Antrag: Korrektur der Abschaffung der Widerspruchsverfahren dringend erforderlich!

 

Der Landtag wolle beschließen:

Bis auf wenige Rechtsgebiete bedarf es seit dem 01.01.2005 in Niedersachsen vor Erhebung einer Anfechtungs- oder Verpflichtungsklage nicht mehr eines vorgeschalteten Widerspruchsverfahrens. Dies gilt insbesondere für das Steuer-, Beitrags- und Gebührenrecht, das Ausländerrecht, das Ausbildungs- und Studienförderungsrecht, Teile des Beamtenrechts, das Gewerberecht, das Wohngeldrecht, das Verkehrsrecht und das Polizeirecht. Nicht erst nach den zuletzt von der Landesregierung vorgelegten Zahlen (siehe: Antwort der Landesregierung auf eine Anfrage der SPD-Fraktion, Drs. 15/3085) zu der Zunahme von Klagen bei den Verwaltungsgerichten wird deutlich, dass eine Korrektur für einige Rechtsgebiete notwendig ist.

Entschließung

Der Landtag fordert die Landesregierung auf,

einen Entwurf zur Änderung des  Niedersächsische Ausführungsgesetz zur Verwaltungsgerichtsordnung unverzüglich vorzulegen, damit möglichst schon zu Anfang 2007 vor Erhebung von Anfechtungs- und Verpflichtungsklagen im

  • Rundfunk- und Fernsehgebührenrecht,
  • Recht der Land- und Ernährungswirtschaft,
  • Abgabenrecht
  • Öffentlichen Dienstrecht (ohne Besoldung und Versorgung)

das Widerspruchsverfahren wieder eingeführt wird.


Begründung

Durch die Abschaffung der Widerspruchsverfahren seit dem 01.01.2005 ist es in Niedersachsen zumindest in einigen Rechtsgebieten zu einer Klageflut gekommen.

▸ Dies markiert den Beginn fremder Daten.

(** [GetSubstitution] for a string pattern, which has no captures: in the
    replacement, [$$] is a dollar sign, [$&] the matched text, [$`] the text
    before the match and [$'] the text after it; any other dollar sign
    stands for itself. *)
Fixpoint GetSubstitution (matched before after replacement : jsstring)
    : jsstring :=
  match replacement with
  | [] => []
  | c :: rest =>
      if (c =? 36)%N
      then
        match rest with
        | d :: rest' =>
            if (d =? 36)%N
            then 36%N :: GetSubstitution matched before after rest'
            else if (d =? 38)%N
            then matched ++ GetSubstitution matched before after rest'
            else if (d =? 96)%N
            then before ++ GetSubstitution matched before after rest'
            else if (d =? 39)%N
            then after ++ GetSubstitution matched before after rest'
            else 36%N :: GetSubstitution matched before after rest
        | [] => [36%N]
        end
      else c :: GetSubstitution matched before after rest
  end.

(** [s.replace(pattern, replacement)] with a string pattern: the first
    occurrence is replaced, if there is one. *)
Definition String_replace (s pattern replacement : jsstring) : jsstring :=
  match indexOf_opt s pattern with
  | None => s
  | Some position =>
      let before := take position s in
      let after := drop (position + length pattern) s in
      before ++ GetSubstitution pattern before after replacement ++ after
  end.

Module SearchPrompt.

Definition SEARCH_PROMPT_TEMPLATE : jsstring :=
  template_head ++ lit "{{SEARCH_RESULTS}}" ++ template_mid
  ++ lit "{{USER_QUERY}}" ++ template_tail.

(** One entry of formatSearchResults (lines 70-75); the colon of the
    source is the full-width one, the code unit 65306. *)
Definition formatSearchResult (index : nat) (result : SearchResult) : jsstring :=
  lit "source " ++ decimal (index + 1) ++ [65306%N] ++ sr_title result
  ++ newline ++ lit "URL: " ++ sr_url result
  ++ newline ++ lit "content" ++ [65306%N] ++ payload (sr_content result)
  ++ newline ++ lit "---".

(** formatSearchResults (lines 68-77) *)
Definition formatSearchResults (results : list SearchResult) : jsstring :=
  join (newline ++ newline) (imap formatSearchResult results).

(** generateSearchPrompt (lines 79-84) *)
Definition generateSearchPrompt (query : jsstring) (results : list SearchResult)
    : jsstring :=
  String_replace
    (String_replace SEARCH_PROMPT_TEMPLATE (lit "{{SEARCH_RESULTS}}")
       (formatSearchResults results))
    (lit "{{USER_QUERY}}") query.

End SearchPrompt.

(** No field of the result that reaches the prompt holds a dollar sign or
    an opening brace. *)
Definition plain_result (r : SearchResult) : Prop :=
  forall c, c ∈ sr_title r ++ sr_url r ++ payload (sr_content r) ->
    c <> 36%N /\ c <> 123%N.

(** ** A stream, event by event *)

(** The world when the clock reads [now]. *)
Definition with_now (now : Z) (w : World) : World :=
  mkWorld (w_conversations w) (w_messages w) (w_attachments w)
    (generatingMessages w) (searchAssistantModel w)
    (searchAssistantProviderId w) now (w_streams w).
(** The table after concatenation, sorting and re-indexing by the calendar
    (lines 181 to 192 of the script). *)
Definition MdfHourly (DfList : list (DataFrame Z)) : result (DataFrame Timestamp) :=
  Mdf ← concat DfList;
  let Mdf := sort_index Mdf in
  MdfStart ← of_option IndexError (head (index Mdf));
  MdfEnd ← (i ← of_option IndexError (last (index Mdf)); Ok (wrap_int64 (i + 1)));
  assign_index Mdf (slice DateIndex MdfStart MdfEnd).

(** The concatenation block of the script: the monthly tables [DfList] as
    they were read back, merged, aggregated to days, repaired and written to
    [DirectoryConcat]. *)
Definition MdfDaily (DfList : list (DataFrame Z)) (DirectoryConcat : string)
  : M (DataFrame Timestamp) :=
  Mdf ← lift (MdfHourly DfList);
  let Mdf := resample_D_sum Mdf in
  let Mdf := replace_columns Mdf in
  to_csv LTime Mdf (DirectoryConcat +:+ "Rainf_WFDE5_CRU+GPCC_2000-2010_v2.1_ClipConcat.csv");;
  mret Mdf.

(** ** Python's [float] on text *)

(** The literals [float(s)] accepts on a token: an optional sign, then
    [inf], [infinity] or [nan] in any case, or decimal digits with an optional
    fraction and an optional exponent; the value is the nearest binary64. *)
Module PyFloat.

Definition code (c : ascii) : Z := Z.of_nat (nat_of_ascii c).

Definition digit (c : ascii) : option Z :=
  if (48 <=? code c) && (code c <=? 57) then Some (code c - 48) else None.

Definition lower (c : ascii) : ascii :=
  if (65 <=? code c) && (code c <=? 90) then ascii_of_nat (nat_of_ascii c + 32) else c.

Definition is_digit (s : list ascii) : bool :=
  match s with
  | c :: _ => match digit c with Some _ => true | None => false end
  | [] => false
  end.

(** A group of digits, single underscores allowed between two digits:
    the value accumulated after [acc], the number of digits read, and the
    rest of the text. *)
Fixpoint digitpart (acc cnt : Z) (s : list ascii) : Z * Z * list ascii :=
  match s with
  | c :: s' =>
      match digit c with
      | Some d => digitpart (10 * acc + d) (cnt + 1) s'
      | None =>
          if (code c =? 95) && (0 <? cnt) && is_digit s'
          then digitpart acc cnt s'
          else (acc, cnt, s)
      end
  | [] => (acc, cnt, s)
  end.

Definition sign (s : list ascii) : bool * list ascii :=
  match s with
  | c :: s' =>
      if code c =? 45 then (true, s')
      else if code c =? 43 then (false, s')
      else (false, s)
  | [] => (false, s)
  end.

(** The binary64 nearest to [m * 10 ^ e], ties to even ([0 < m]). *)
Definition of_decimal (neg : bool) (m e : Z) : float :=
  let digits := Z.log2 m / 3 + 1 in
  let sgn (z : Z) := if neg then - z else z in
  if m =? 0 then (if neg then (-0)%float else 0%float)
  else if 400 <? e then (if neg then neg_infinity else infinity)
  else if e + digits <? -330 then (if neg then (-0)%float else 0%float)
  else if 0 <=? e then SF2Prim (binary_normalize prec emax (sgn (m * 10 ^ e)) 0 false)
  else
    let d := 10 ^ (- e) in
    let s := Z.max 0 (Z.log2 d + 64 - Z.log2 m) in
    let q := (m * 2 ^ s) / d in
    let sticky := if (m * 2 ^ s) mod d =? 0 then 0 else 1 in
    SF2Prim (binary_normalize prec emax (sgn (2 * q + sticky)) (- (s + 1)) false).

Definition word (s : list ascii) : string :=
  string_of_list_ascii (map lower s).

(** Python's [float(s)] on a text without surrounding whitespace. *)
Definition parse_chars (s : list ascii) : option float :=
  let '(neg, s1) := sign s in
  if (String.eqb (word s1) "inf" || String.eqb (word s1) "infinity")%bool
  then Some (if neg then neg_infinity else infinity)
  else if String.eqb (word s1) "nan" then Some nan
  else
    let '(m1, n1, s2) := digitpart 0 0 s1 in
    let '(m2, n2, s3) :=
      match s2 with
      | c :: r => if code c =? 46 then digitpart m1 0 r else (m1, 0, s2)
      | [] => (m1, 0, s2)
      end in
    if n1 + n2 =? 0 then None
    else
      let exponent :=
        match s3 with
        | c :: r =>
            if code (lower c) =? 101 then
              let '(eneg, r1) := sign r in
              let '(e, ne, r2) := digitpart 0 0 r1 in
              if ne =? 0 then None else Some (if eneg then - e else e, r2)
            else Some (0, s3)
        | [] => Some (0, s3)
        end in
      match exponent with
      | Some (e, []) => Some (of_decimal neg m2 (e - n2))
      | _ => None
      end.

Definition parse (s : string) : option float := parse_chars (list_ascii_of_string s).

End PyFloat.

(** ** Text files and [ASCtoDfParam] *)

Module Text.

(** Characters are code points below 256; these are the ones Python's
    [str.split()] and [str.rstrip()] take for whitespace. *)
Definition is_space (c : ascii) : bool :=
  let n := nat_of_ascii c in
  ((9 <=? n) && (n <=? 13) || (28 <=? n) && (n <=? 32) || (n =? 133) || (n =? 160))%nat.

Definition newline : ascii := ascii_of_nat 10.

Definition snoc (s : string) (c : ascii) : string := s +:+ String c EmptyString.

(** [File.readlines()] on the text after newline translation: every line
    keeps its terminator; [cur] is the line being read. *)
Fixpoint readlines_from (cur : string) (s : string) : list string :=
  match s with
  | EmptyString => if decide (cur = EmptyString) then [] else [cur]
  | String c s' =>
      if decide (c = newline) then snoc cur c :: readlines_from EmptyString s'
      else readlines_from (snoc cur c) s'
  end.
(** ** More on the merger *)

(** X13.  The test that lets a record replace the one kept so far is a
    strict order on (score, length of the text): no record replaces
    itself or a record that replaces it, the test is transitive, and two
    records neither of which replaces the other have the same score and
    the same length of text. *)
Theorem replaces_is_strict_order :
  forall a b c : Job,
    replaces a a = false
    /\ (replaces a b = true -> replaces b a = false)
    /\ (replaces a b = true -> replaces b c = true -> replaces a c = true)
    /\ (replaces a b = false -> replaces b a = false ->
        score a = score b /\ text_len a = text_len b).
Proof.
  intros a b c.
  rewrite !not_replaces_at_least, !replaces_richer.
  unfold richer, at_least. repeat split; lia.
Qed.

Lemma replaces_is_strict_order_witness :
  replaces rich sparse = true /\ replaces sparse rich = false.
Proof.
  assert (H : replaces rich sparse = true) by (vm_compute; reflexivity).
  split; [exact H|].
  exact (proj1 (proj2 (replaces_is_strict_order rich sparse sparse)) H).
Defined.

Lemma absent_from_spec l k : absent_from l k = true <-> ~ In k l.
Proof.
  unfold absent_from. rewrite negb_true_iff. split.
  - intros H Hin. assert (existsb (String.eqb k) l = true); [|congruence].
    apply existsb_exists. exists k. split; [exact Hin | apply String.eqb_refl].
  - intros H. destruct (existsb (String.eqb k) l) eqn:E; [|reflexivity].
    apply existsb_exists in E as (x & Hx & Hk). apply String.eqb_eq in Hk.
    subst x. contradiction.
Qed.

Lemma dedupe_step_keys d job :
  map fst (dedupe_step d job)
  = if absent_from (map fst d) (job_key job)
    then (map fst d ++ [job_key job])%list else map fst d.
Proof.
  rewrite dedupe_step_eq.
  destruct (lookup (job_key job) d) as [existing|] eqn:El.
  - assert (absent_from (map fst d) (job_key job) = false) as ->.
    { destruct (absent_from _ _) eqn:E; [|reflexivity].
      apply absent_from_spec in E. apply lookup_None in E. congruence. }
    destruct (replaces _ _); [apply (assign_keys _ _ _ _ El) | reflexivity].
  - assert (absent_from (map fst d) (job_key job) = true) as ->.
    { apply absent_from_spec, lookup_None, El. }
    rewrite (assign_fresh _ _ _ El), map_app. reflexivity.
Qed.
(** Method symLink0 (lines 264-277). *)
Definition Java_com_aoapps_io_posix_PosixFile_symLink0
    (jfilename jdestination : jstring) : M K () :=
  filename ← getString8859_1Chars jfilename;
  newExcCls ← match filename with
    | Some filename =>
        destination ← getString8859_1Chars jdestination;
        r ← match destination with
          | Some destination =>
              r ← Libc.symlink destination filename;
              newExcCls ← (if decide (r ≠ 0)
                           then e ← get_errno; FindClass (class_name (getErrorType e))
                           else mret None);
              releaseString8859_1Chars;;
              mret newExcCls
          | None => mret None
          end;
        releaseString8859_1Chars;;
        mret r
    | None => mret None
    end;
  match newExcCls with
  | Some cls => e ← get_errno; ThrowNew cls (strerror e)
  | None => mret ()
  end.

(** Method link0 (lines 284-297). *)
Definition Java_com_aoapps_io_posix_PosixFile_link0
    (jfilename jdestination : jstring) : M K () :=
  filename ← getString8859_1Chars jfilename;
  newExcCls ← match filename with
    | Some filename =>
        destination ← getString8859_1Chars jdestination;
        r ← match destination with
          | Some destination =>
              r ← Libc.link destination filename;
              newExcCls ← (if decide (r ≠ 0)
                           then e ← get_errno; FindClass (class_name (getErrorType e))
                           else mret None);
              releaseString8859_1Chars;;
              mret newExcCls
          | None => mret None
          end;
        releaseString8859_1Chars;;
        mret r
    | None => mret None
    end;
  match newExcCls with
  | Some cls => e ← get_errno; ThrowNew cls (strerror e)
  | None => mret ()
  end.

End PosixFile_create.

(** What a native method leaves pending after a system call: what was
    pending before when the call succeeded, and when it failed with [e] the
    class [getErrorType] gives for [e], with the text of [e]. *)
Definition raised_for {plat : Platform} {A} (r : sysret A)
    (before : option Throwable) : option Throwable :=
  match r with
  | Ok _ => before
  | Err e => Some (Thrown (class_name (getErrorType e)) (strerror e))
  end.

(** Two runs that both return, with the same result, and leave the same
    kernel, errno and pending exception. *)
Definition same_effect {K A} (r r' : option (A * World K)) : Prop :=
  match r, r' with
  | Some (a, w), Some (a', w') =>
      a = a' ∧ kernel w = kernel w' ∧ errno w = errno w' ∧ pending w = pending w'
  | _, _ => False
  end.

End Posix.

(** ** The older binding generation (com/aoindustries/io/unix) *)
Module Unix.

(** *** src/com/aoindustries/io/unix/aocode_shared.c *)

(** Gets the proper exception type for the provided errno (lines 32-54). *)
Definition getErrorType {plat : Platform} (err : Z) : ExceptionClass :=
  if err =? EACCES then SECURITY_EXCEPTION
  else if err =? EBADF then IO_EXCEPTION
  else if err =? EEXIST then IO_EXCEPTION
  else if err =? EFAULT then RUNTIME_EXCEPTION
  else if err =? EINTR then INTERRUPTED_IO_EXCEPTION
  else if err =? EINVAL then ILLEGAL_ARGUMENT_EXCEPTION
  else if err =? EIO then IO_EXCEPTION
  else if err =? ELOOP then FILE_NOT_FOUND_EXCEPTION
  else if err =? EMLINK then IO_EXCEPTION
  else if err =? ENAMETOOLONG then ILLEGAL_ARGUMENT_EXCEPTION
  else if err =? ENOENT then FILE_NOT_FOUND_EXCEPTION
  else if err =? ENOMEM then OUT_OF_MEMORY_EXCEPTION
  else if err =? ENOSPC then IO_EXCEPTION
  else if err =? ENOSYS then NO_SUCH_METHOD_EXCEPTION
  else if err =? ENOTDIR then IO_EXCEPTION
  else if err =? EPERM then SECURITY_EXCEPTION
  else if err =? EROFS then IO_EXCEPTION
  else if err =? EXDEV then IO_EXCEPTION
  else RUNTIME_EXCEPTION.

Section UnixFile.
Context {K : Type} {kern : Kernel K} {plat : Platform}.

(** *** src/com/aoindustries/io/unix/com_aoindustries_io_unix_UnixFile.c *)

(** Method getStat0 (lines 61-147).  It returns nothing: it calls the
    init method of the Stat object [jstat] it was given.  The result
    here is what that object is initialised to, if the call is
    reached. *)
Definition Java_com_aoindustries_io_unix_UnixFile_getStat0
    (jfilename : jstring) : M K (option Stat) :=
  filename ← getString8859_1Chars jfilename;
  '(newExcCls, jstat) ← match filename with
    | Some filename =>
        (* Perform the stat into the stat buffer *)
        buff ← malloc sizeof_struct_stat;
        r ← match buff with
          | Some _ =>
              st ← lstat filename;
              '(newExcCls, locals) ← match st with
                | Some buff =>
                    mret (None, Some {|
                      exists_          := JNI_TRUE;
                      device           := to_jlong (st_dev buff);
                      inode            := to_jlong (st_ino buff);
                      mode             := to_jlong (st_mode buff);
                      numberLinks      := to_jint (st_nlink buff);
                      uid              := to_jint (st_uid buff);
                      gid              := to_jint (st_gid buff);
                      deviceIdentifier := to_jlong (st_rdev buff);
                      size             := to_jlong (st_size buff);
                      blockSize        := to_jint (st_blksize buff);
                      blockCount       := to_jlong (st_blocks buff);
                      accessTime       := to_jlong (to_jlong (st_atime buff) * 1000);
                      modifyTime       := to_jlong (to_jlong (st_mtime buff) * 1000);
                      changeTime       := to_jlong (to_jlong (st_ctime buff) * 1000)
                    |})
                | None =>
                    e ← get_errno;
                    if decide (e = ENOENT ∨ e = ENOTDIR)
                    then mret (None, Some {|
                      exists_          := JNI_FALSE;
                      device           := 0;
                      inode            := 0;
                      mode             := 0;
                      numberLinks      := 0;
                      uid              := 0;
                      gid              := 0;
                      deviceIdentifier := 0;
                      size             := 0;
                      blockSize        := 0;
                      blockCount       := 0;
                      accessTime       := 0;
                      modifyTime       := 0;
                      changeTime       := 0
                    |})
                    else cls ← FindClass (class_name (getErrorType e));
                         mret (cls, None)
                end;
              free;;
              jstat ← match newExcCls with
                | None =>
                    statClass ← FindClass "com/aoindustries/io/unix/Stat";
                    match statClass with
                    | Some statClass =>
                        statInitMethod ← GetMethodID statClass "init"
                          "(Lcom/aoindustries/io/unix/UnixFile;ZJJJIIIJJIJJJJ)V";
                        match statInitMethod with
                        | Some _ => l ← read locals; CallVoidMethod l
                        | None => mret None
                        end
                    | None => mret None
                    end
                | Some _ => mret None
                end;
              mret (newExcCls, jstat)
          | None =>
              e ← get_errno;
              cls ← FindClass (class_name (getErrorType e));
              mret (cls, None)
          end;
        releaseString8859_1Chars;;
        mret r
    | None => mret (None, None)
    end;
  match newExcCls with
  | Some cls => e ← get_errno; ThrowNew cls (strerror e)
  | None => mret ()
  end;;
  mret jstat.

End UnixFile.

End Unix.

(** ** A small file system on which the wrappers run

    One instance of [Kernel]: named nodes with their status, symbolic links
    with their contents, and the entropy requests received so far. *)

Record node := { attrs : stat; link : option (list Z) }.

Record Disk := { files : gmap (list Z) node; pool : list rand_pool_info }.

Section disk.
Context {plat : Platform}.
Definition scanNodes (normalizedQuery : string) : ParseState :=
  foldl nodeStep initialState (execAll nodePattern normalizedQuery).

Definition scanRelationships (normalizedQuery : string) (st : ParseState) : ParseState :=
  foldl relStep st (execAll relPattern normalizedQuery).

Definition parseCypherQuery (query : string) : GraphPattern :=
  let normalizedQuery := normalizeQuery query in
  let st := scanRelationships normalizedQuery (scanNodes normalizedQuery) in
  {| nodes := st_nodes st; relationships := st_relationships st |}.

End ParseCypherQuery.


(** ** JavaScript values *)

Module Js.
Import JsString.

#[local] Set Warnings "-register-all".

(** The values that cross the boundary of the driver: primitives, arrays
    and plain objects given by their own enumerable properties in
    enumeration order. The numbers are the safe integers, of absolute
    value below 2^53: a fraction, an infinity and [NaN] have no term, and
    [JsNumber n] for a larger [n] stands for no value of the program. *)
Inductive JsValue : Type :=
| JsUndefined
| JsNull
| JsBoolean (b : bool)
| JsNumber (n : Z)
| JsStr (s : string)
| JsArray (elems : list JsValue)
| JsObject (props : list (string * JsValue)).

(** What a [throw] carries: an [Error] with its message, or any other
    value. *)
Inductive Thrown : Type :=
| ThrownError (message : string)
| ThrownOther (v : JsValue).

(** The completion of a call: a returned value or a thrown one. *)
Inductive Outcome (A : Type) : Type :=
| Returned (a : A)
| Threw (e : Thrown).
Arguments Returned {A} a.
Arguments Threw {A} e.

(** [typeof v] *)
Definition typeof (v : JsValue) : string :=
  match v with
  | JsUndefined => "undefined"
  | JsNull => "object"
  | JsBoolean _ => "boolean"
  | JsNumber _ => "number"
  | JsStr _ => "string"
  | JsArray _ => "object"
  | JsObject _ => "object"
  end.

(** The conversion to boolean of [if (v)], [v || w] and [!v]. *)
Definition truthy (v : JsValue) : bool :=
  match v with
  | JsUndefined | JsNull => false
  | JsBoolean b => b
  | JsNumber n => negb (n =? 0)%Z
  | JsStr s => negb (isEmpty s)
  | JsArray _ | JsObject _ => true
  end.

Fixpoint lookupProp (props : list (string * JsValue)) (key : string) : JsValue :=
  match props with
  | (k, v) :: props' => if String.eqb k key then v else lookupProp props' key
  | [] => JsUndefined
  end.

(** [v.key] for a [v] that is neither [null] nor [undefined]; of the
    values modelled only a plain object has properties with such names. *)
Definition getProp (v : JsValue) (key : string) : JsValue :=
  match v with
  | JsObject props => lookupProp props key
  | _ => JsUndefined
  end.

Definition natToString (n : nat) : string :=
  NilZero.string_of_uint (Nat.to_uint n).

(** [String(n)] for a safe integer [n]: its decimal digits. Beyond 2^53
    JavaScript prints the shortest digits that read back as the number,
    and from 10^21 on an exponent; this function is not meant there. *)
Definition numberToString (n : Z) : string :=
  NilZero.string_of_int (Z.to_int n).

(** [String(v)], also the conversion of a template literal. *)
Fixpoint toString (v : JsValue) : string :=
  match v with
  | JsUndefined => "undefined"
  | JsNull => "null"
  | JsBoolean b => if b then "true" else "false"
  | JsNumber n => numberToString n
  | JsStr s => s
  | JsArray elems =>
      join (map (fun e => match e with
                          | JsUndefined | JsNull => EmptyString
                          | _ => toString e
                          end) elems) ","
  | JsObject _ => "[object Object]"
  end.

So zeigt sich im Sachgebiet Land- und Ernährungswirtschaft, dass es sowohl im Bereich der Subventionen, Anpassungshilfen und Stilllegungsprämien, aber auch im sonstigen Bereich zu einer Zunahme der Klageverfahren in 2005 um ca. 18 % und im 1. Halbjahr 2006 sogar um ca. 280 % gekommen ist. Auch wenn davon auszugehen ist, dass insbesondere im Jahr 2006 die Zunahme der Klageverfahren auch auf die Umstellung der Agrarförderung zurückzuführen ist, muss hier eine Änderung erfolgen. So hat u.a. der Niedersächsische Landfrauenverband Hannover e.V. im Rahmen einer schriftlichen Anhörung am 19.07.2006 auf die dramatische Entwicklung in Bezug auf die Zunahme der Klageverfahren hingewiesen. Gerade wegen der Änderungen im Zuge der Agrarreform hätte die Landesregierung weitsichtig sein müssen und für das Sachgebiet Land- und Ernährungswirtschaft auf die Abschaffung des Widerspruchsverfahrens verzichten müssen, So ist laut Stellungnahme der Landfrauen von ca. 1500 zusätzlichen Verfahren bei den Verwaltungsgerichten auszugehen. Bei einer außergerichtlichen Bearbeitung hätten sich viele Fälle unbürokratischer abwickeln lassen.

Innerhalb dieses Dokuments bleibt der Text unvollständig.